法堂の前で筆者は家内の斜め前にいたのに、豆まきが始まると家内は後方に退いた。というより、無理やり押し戻された。毎年多少は見かけるが、大きな紙袋を広げて頭上に掲げる人がある。その口で豆の入った5色の小さな袋を受け留めようというのだ。筆者も家内もそこまでの欲はない。豆まきが始まってすぐ、筆者は左手で豆の袋を二度キャッチした。筆者は球技が苦手で、放り投げられたボールを左手で受けることはまず出来ないが、豆がたまたま筆者の左手のある方向に投げられ、手に当たった途端筆者は指を曲げてつかまえた。それくらいの反射神経はまだある。だが、手に当たっても衝撃が強くて弾く場合もある。
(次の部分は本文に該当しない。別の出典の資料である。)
(* ===== verification/Layout.v ===== *)
(** Layout: the constants and address arithmetic of [types.h], [param.h],
    [memlayout.h], [mmu.h], [traps.h] and [fs.h], with the 32-bit wrap-around
    of [uint] written out, and the arithmetic facts the page-table code
    rests on. *)

From S2P Require Import Prelude.

(** ** param.h *)
Definition NPROC : Z := 64.
Definition KSTACKSIZE : Z := 4096.
Definition NCPU : Z := 8.
Definition NOFILE : Z := 16.
Definition NFILE : Z := 100.
Definition NINODE : Z := 50.
Definition NDEV : Z := 10.
Definition ROOTDEV : Z := 1.
Definition MAXARG : Z := 32.
Definition MAXOPBLOCKS : Z := 10.
Definition LOGSIZE : Z := MAXOPBLOCKS * 3.
Definition NBUF : Z := MAXOPBLOCKS * 3.
Definition FSSIZE : Z := 1000.

(** ** memlayout.h *)
Definition EXTMEM : Z := 0x100000.
Definition PHYSTOP : Z := 0xE000000.
Definition DEVSPACE : Z := 0xFE000000.
Definition KERNBASE : Z := 0x80000000.
Definition KERNLINK : Z := KERNBASE + EXTMEM.
Definition STACK_TOP : Z := KERNBASE - 4.

Definition V2P (a : Z) : Z := u32 (a - KERNBASE).
Definition P2V (a : Z) : Z := u32 (a + KERNBASE).

(** ** mmu.h: paging *)
Definition NPDENTRIES : Z := 1024.
Definition NPTENTRIES : Z := 1024.
Definition PGSIZE : Z := 4096.
Definition PGSHIFT : Z := 12.
Definition PTXSHIFT : Z := 12.
Definition PDXSHIFT : Z := 22.

Definition PDX (va : Z) : Z := Z.land (Z.shiftr (u32 va) PDXSHIFT) 0x3FF.
Definition PTX (va : Z) : Z := Z.land (Z.shiftr (u32 va) PTXSHIFT) 0x3FF.
Definition PGADDR (d t o : Z) : Z :=
  u32 (Z.lor (Z.lor (Z.shiftl d PDXSHIFT) (Z.shiftl t PTXSHIFT)) o).

Definition PGROUNDUP (sz : Z) : Z :=
  Z.land (u32 (sz + PGSIZE - 1)) (u32 (Z.lnot (PGSIZE - 1))).
Definition PGROUNDDOWN (a : Z) : Z := Z.land (u32 a) (u32 (Z.lnot (PGSIZE - 1))).

Definition PTE_P : Z := 0x001.
Definition PTE_W : Z := 0x002.
Definition PTE_U : Z := 0x004.
Definition PTE_PS : Z := 0x080.

Definition PTE_ADDR (pte : Z) : Z := Z.land (u32 pte) (u32 (Z.lnot 0xFFF)).
Definition PTE_FLAGS (pte : Z) : Z := Z.land (u32 pte) 0xFFF.

(** The test [pte & PTE_x] of a page-table entry. *)
Definition has_flag (pte flag : Z) : bool := negb (Z.land pte flag =? 0).

(** ** mmu.h: flags and segments *)
Definition FL_IF : Z := 0x200.
Definition SEG_KCODE : Z := 1.
Definition SEG_KDATA : Z := 2.
Definition SEG_UCODE : Z := 3.
Definition SEG_UDATA : Z := 4.
Definition SEG_TSS : Z := 5.
Definition NSEGS : Z := 6.
Definition DPL_USER : Z := 3.

(** ** traps.h *)
Definition T_PGFLT : Z := 14.
Definition T_SYSCALL : Z := 64.
Definition T_IRQ0 : Z := 32.
Definition IRQ_TIMER : Z := 0.
Definition IRQ_KBD : Z := 1.
Definition IRQ_COM1 : Z := 4.
Definition IRQ_IDE : Z := 14.
Definition IRQ_ERROR : Z := 19.
Definition IRQ_SPURIOUS : Z := 31.

(** ** fs.h, buf.h, stat.h, fcntl.h *)
Definition ROOTINO : Z := 1.
Definition BSIZE : Z := 512.
Definition NDIRECT : Z := 12.
Definition NINDIRECT : Z := BSIZE / 4.
Definition MAXFILE : Z := NDIRECT + NINDIRECT.
Definition sizeof_dinode : Z := 64.
Definition IPB : Z := BSIZE / sizeof_dinode.
Definition BPB : Z := BSIZE * 8.
Definition DIRSIZ : Z := 14.
Definition sizeof_dirent : Z := 16.
Definition B_VALID : Z := 0x2.
Definition B_DIRTY : Z := 0x4.
Definition T_DIR : Z := 1.
Definition T_FILE : Z := 2.
Definition T_DEV : Z := 3.
Definition O_RDONLY : Z := 0x000.
Definition O_WRONLY : Z := 0x001.
Definition O_RDWR : Z := 0x002.
Definition O_CREATE : Z := 0x200.

(** [struct stat] of stat.h *)
Record stat := MkStat { st_type : Z; st_dev : Z; st_ino : Z; st_nlink : Z; st_size : Z }.

(** ** The linked kernel image

    [kernel.ld] places the sections and provides the symbols [data] and
    [end]; the code only relies on their order and on [data] being page
    aligned (the [ALIGN(0x1000)] before it). *)
Class KernelImage := {
  k_data : Z;   (** [extern char data[]] *)
  k_end : Z;    (** [extern char end[]] *)
  k_trapret : Z;  (** [extern void trapret(void)] *)
  k_forkret : Z;  (** [extern void forkret(void)] *)
  k_cpus : Z;     (** [struct cpu cpus[NCPU]] *)
  k_vectors : Z → Z;  (** [extern uint vectors[]], the entry points of vectors.S *)
  k_data_aligned : k_data mod PGSIZE = 0;
  k_data_after_link : KERNLINK < k_data;
  k_end_after_data : k_data ≤ k_end;
  k_end_low : k_end < KERNBASE + PHYSTOP;
}.

(** Traps for which the processor pushes an error code. *)
Definition pushes_error (i : Z) : bool := (i =? 8) || ((10 <=? i) && (i <=? 14)) || (i =? 17).

(** The image recorded in the repository's [kernel.sym].  The code of
    [vectors.S] is contiguous: a push of 2 bytes where the processor pushes no
    error code, the push of the trap number, of 2 or 5 bytes, and a jump of 5. *)
Definition kernel_vector (i : Z) : Z :=
  foldr (λ j a, a + (if pushes_error (Z.of_nat j) then 0 else 2) + (if (j <? 128)%nat then 2 else 5) + 5)
    0x80106c5e (seq 0 (Z.to_nat i)).

Definition kernel_sym : KernelImage.
Proof.
  refine {| k_data := 0x80109000; k_end := 0x80116a74;
    k_trapret := 0x801065d1; k_forkret := 0x80104b05;
    k_cpus := 0x80113800; k_vectors := kernel_vector |}; done.
Defined.

(** ** Facts *)

Lemma land_page_mask x : is_u32 x → Z.land x (u32 (Z.lnot 4095)) = x - x mod 4096.
Proof.
  intros Hx. change (u32 (Z.lnot 4095)) with (Z.land (Z.ones 32) (- 2 ^ 12)).
  rewrite Z.land_assoc, (land_low_mask x 32), land_high_mask by done.
  change (2 ^ 12) with 4096. f_equal; [|f_equal]; by apply Z.mod_small.
Qed.

Lemma PGROUNDDOWN_spec a : is_u32 a → PGROUNDDOWN a = a - a mod 4096.
Proof.
  intros Ha. unfold PGROUNDDOWN, PGSIZE. change (4096 - 1) with 4095.
  by rewrite (u32_small a), land_page_mask.
Qed.

Lemma PGROUNDUP_spec a :
  0 ≤ a ≤ two32 - 4096 → PGROUNDUP a = (a + 4095) - (a + 4095) mod 4096.
Proof.
  unfold two32. intros Ha. unfold PGROUNDUP, PGSIZE. change (4096 - 1) with 4095.
  rewrite land_page_mask by apply u32_range.
  rewrite u32_small by (unfold two32; lia). by replace (a + 4096 - 1) with (a + 4095) by lia.
Qed.

(** Above [2^32 - PGSIZE] the sum in [PGROUNDUP] wraps and the result is 0. *)
Lemma PGROUNDUP_wraps a : two32 - 4096 < a < two32 → PGROUNDUP a = 0.
Proof.
  unfold two32. intros Ha. unfold PGROUNDUP, PGSIZE. change (4096 - 1) with 4095.
  rewrite land_page_mask by apply u32_range.
  assert (u32 (a + 4096 - 1) = a + 4095 - 4294967296) as ->.
  { unfold u32, two32. rewrite <-(Z_mod_plus_full _ (-1)), Z.mod_small; lia. }
  rewrite (Z.mod_small _ 4096); lia.
Qed.

Lemma PTE_ADDR_spec pte : PTE_ADDR pte = u32 pte - u32 pte mod 4096.
Proof. unfold PTE_ADDR. apply land_page_mask, u32_range. Qed.

Lemma PTE_FLAGS_spec pte : PTE_FLAGS pte = u32 pte mod 4096.
Proof. unfold PTE_FLAGS. change 4095 with (Z.ones 12). by rewrite land_low_mask. Qed.

Lemma PDX_spec va : PDX va = u32 va / 4194304.
Proof.
  unfold PDX, PDXSHIFT. change 0x3FF with (Z.ones 10).
  rewrite land_low_mask, Z.shiftr_div_pow2 by done.
  change (2 ^ 22) with 4194304. change (2 ^ 10) with 1024.
  apply Z.mod_small. pose proof (u32_range va) as H. unfold two32 in H.
  split; [apply Z.div_pos; lia|]. apply Z.div_lt_upper_bound; lia.
Qed.

Lemma PTX_spec va : PTX va = (u32 va / 4096) mod 1024.
Proof.
  unfold PTX, PTXSHIFT. change 0x3FF with (Z.ones 10).
  by rewrite land_low_mask, Z.shiftr_div_pow2.
Qed.

Lemma PDX_range va : 0 ≤ PDX va < 1024.
Proof.
  rewrite PDX_spec. pose proof (u32_range va) as H. unfold two32 in H.
  split; [apply Z.div_pos; lia|]. apply Z.div_lt_upper_bound; lia.
Qed.

Lemma PTX_range va : 0 ≤ PTX va < 1024.
Proof. rewrite PTX_spec. by apply Z.mod_pos_bound. Qed.

Lemma PGADDR_spec d t o :
  0 ≤ d < 1024 → 0 ≤ t < 1024 → 0 ≤ o < 4096 →
  PGADDR d t o = d * 4194304 + t * 4096 + o.
Proof.
  intros Hd Ht Ho. unfold PGADDR, PDXSHIFT, PTXSHIFT.
  rewrite !Z.shiftl_mul_pow2 by done. change (2 ^ 22) with 4194304. change (2 ^ 12) with 4096.
  rewrite (lor_disjoint_add _ (t * 4096) 22), (lor_disjoint_add _ o 12); try done.
  - apply u32_small. unfold two32. lia.
  - change (2 ^ 12) with 4096.
    replace (d * 4194304 + t * 4096) with ((d * 1024 + t) * 4096) by lia. apply Z_mod_mult.
  - change (2 ^ 22) with (1 * 4194304). rewrite Z.mul_1_l. apply Z_mod_mult.
  - change (2 ^ 22) with 4194304. lia.
Qed.

Lemma V2P_P2V a : is_u32 a → V2P (P2V a) = a.
Proof.
  intros Ha. unfold V2P, P2V, u32. rewrite Zminus_mod_idemp_l.
  replace (a + KERNBASE - KERNBASE) with a by lia. by apply Z.mod_small.
Qed.

Lemma P2V_V2P a : is_u32 a → P2V (V2P a) = a.
Proof.
  intros Ha. unfold V2P, P2V, u32. rewrite Zplus_mod_idemp_l.
  replace (a - KERNBASE + KERNBASE) with a by lia. by apply Z.mod_small.
Qed.

(** Two addresses with the same directory and table indices lie in the same page. *)
Lemma PDX_PTX_inj va vb :
  is_u32 va → is_u32 vb → PDX va = PDX vb → PTX va = PTX vb → va / 4096 = vb / 4096.
Proof.
  intros Ha Hb. rewrite !PDX_spec, !PTX_spec, !u32_small by done. intros Hd Ht.
  change 4194304 with (4096 * 1024) in Hd. rewrite <-!Z.div_div in Hd by lia.
  rewrite (Z.div_mod (va / 4096) 1024), (Z.div_mod (vb / 4096) 1024); lia.
Qed.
そうした豆の袋は地面に落ちる。それですぐにしゃがんでそれを拾うが、そうして確保したのは2,3袋で、ほかはみな小さな女の子が大人の股下をすいすいと潜り抜け、胸いっぱいの豆の袋を抱え込んでいた。豆まきが終わった後、彼女を見ると、誰よりも多くの袋を取ったようで、そばにいた母親が恵比寿顔になっていた。背が低い子どもの方が有利であることを知ったが、地面に落ちた袋を確保するのは大人もで、筆者の足元に落ちたものは筆者の近くにした年配の女性がどれも靴で踏みつけて確保した。さすが筆者はそれはする気になれなかった。福豆を靴で踏みつけてどうする。第一、圧力で豆は粉砕される。そこまでして豆がほしいか。そう考えると、節分祭の豆まきに興ずる客たちの姿はいかにもさもしい。紙袋の口を開けて待ちかまえる姿もそうだ。天龍寺の節分祭のいいところは、豆まきが終わった後、最後尾からまだ少し後方に、若い僧が米が30キロ入る紙袋いっぱいに豆袋を入れて、あまり取ることの出来なかった人に配っていることだ。大人の足元をはいずり回って誰よりもたくさん取った女の子はそこでももらっていた。遠慮がちな人にはひとつも当たらない。人生もそうだろう。欲が強い人は取り放題とばかりにがむしゃらになる。そう言いながら、筆者は甘酒と樽酒を2杯ずつもらった。その話を風風の湯で81歳のMさんに言うと、来年は行きたいと笑顔を作った。樽酒は小さな紙コップに半分ほどで、いい気分になるには10杯は飲まねばならないが、春がかすかに感じられる、人で賑わう空の下であれば、味はまた格別だ。この節分祭のもうひとつの楽しみは、地元の小学生による絵画と習字が貼り出されることだ。今年の習字は「無限の可能性」で、それが遠くに無限に続いているように展示された。なかなかいい言葉だが、これは4年前と同じで、おそらく同じ習字の教科書を使っているのだろう。初めての経験は新鮮だが、無限に続いても楽しいと思えるのが人生だ。とはいえ、筆者が天龍寺の節分祭を経験出来る回数は限られているし、こうして書くことはもっと少ない。そう思えば、毎年節分祭に訪れることは常に新鮮であると噛みしめるべきだ。節分祭の後、スーパーに行くと、豆まきの豆が透明な袋で売られていた。節分祭で撒かれる小さな豆袋の数十個分で200円ほどだ。必死になって取るほどのものではなく、スーパーで買えば嫌と言うほどの量がある。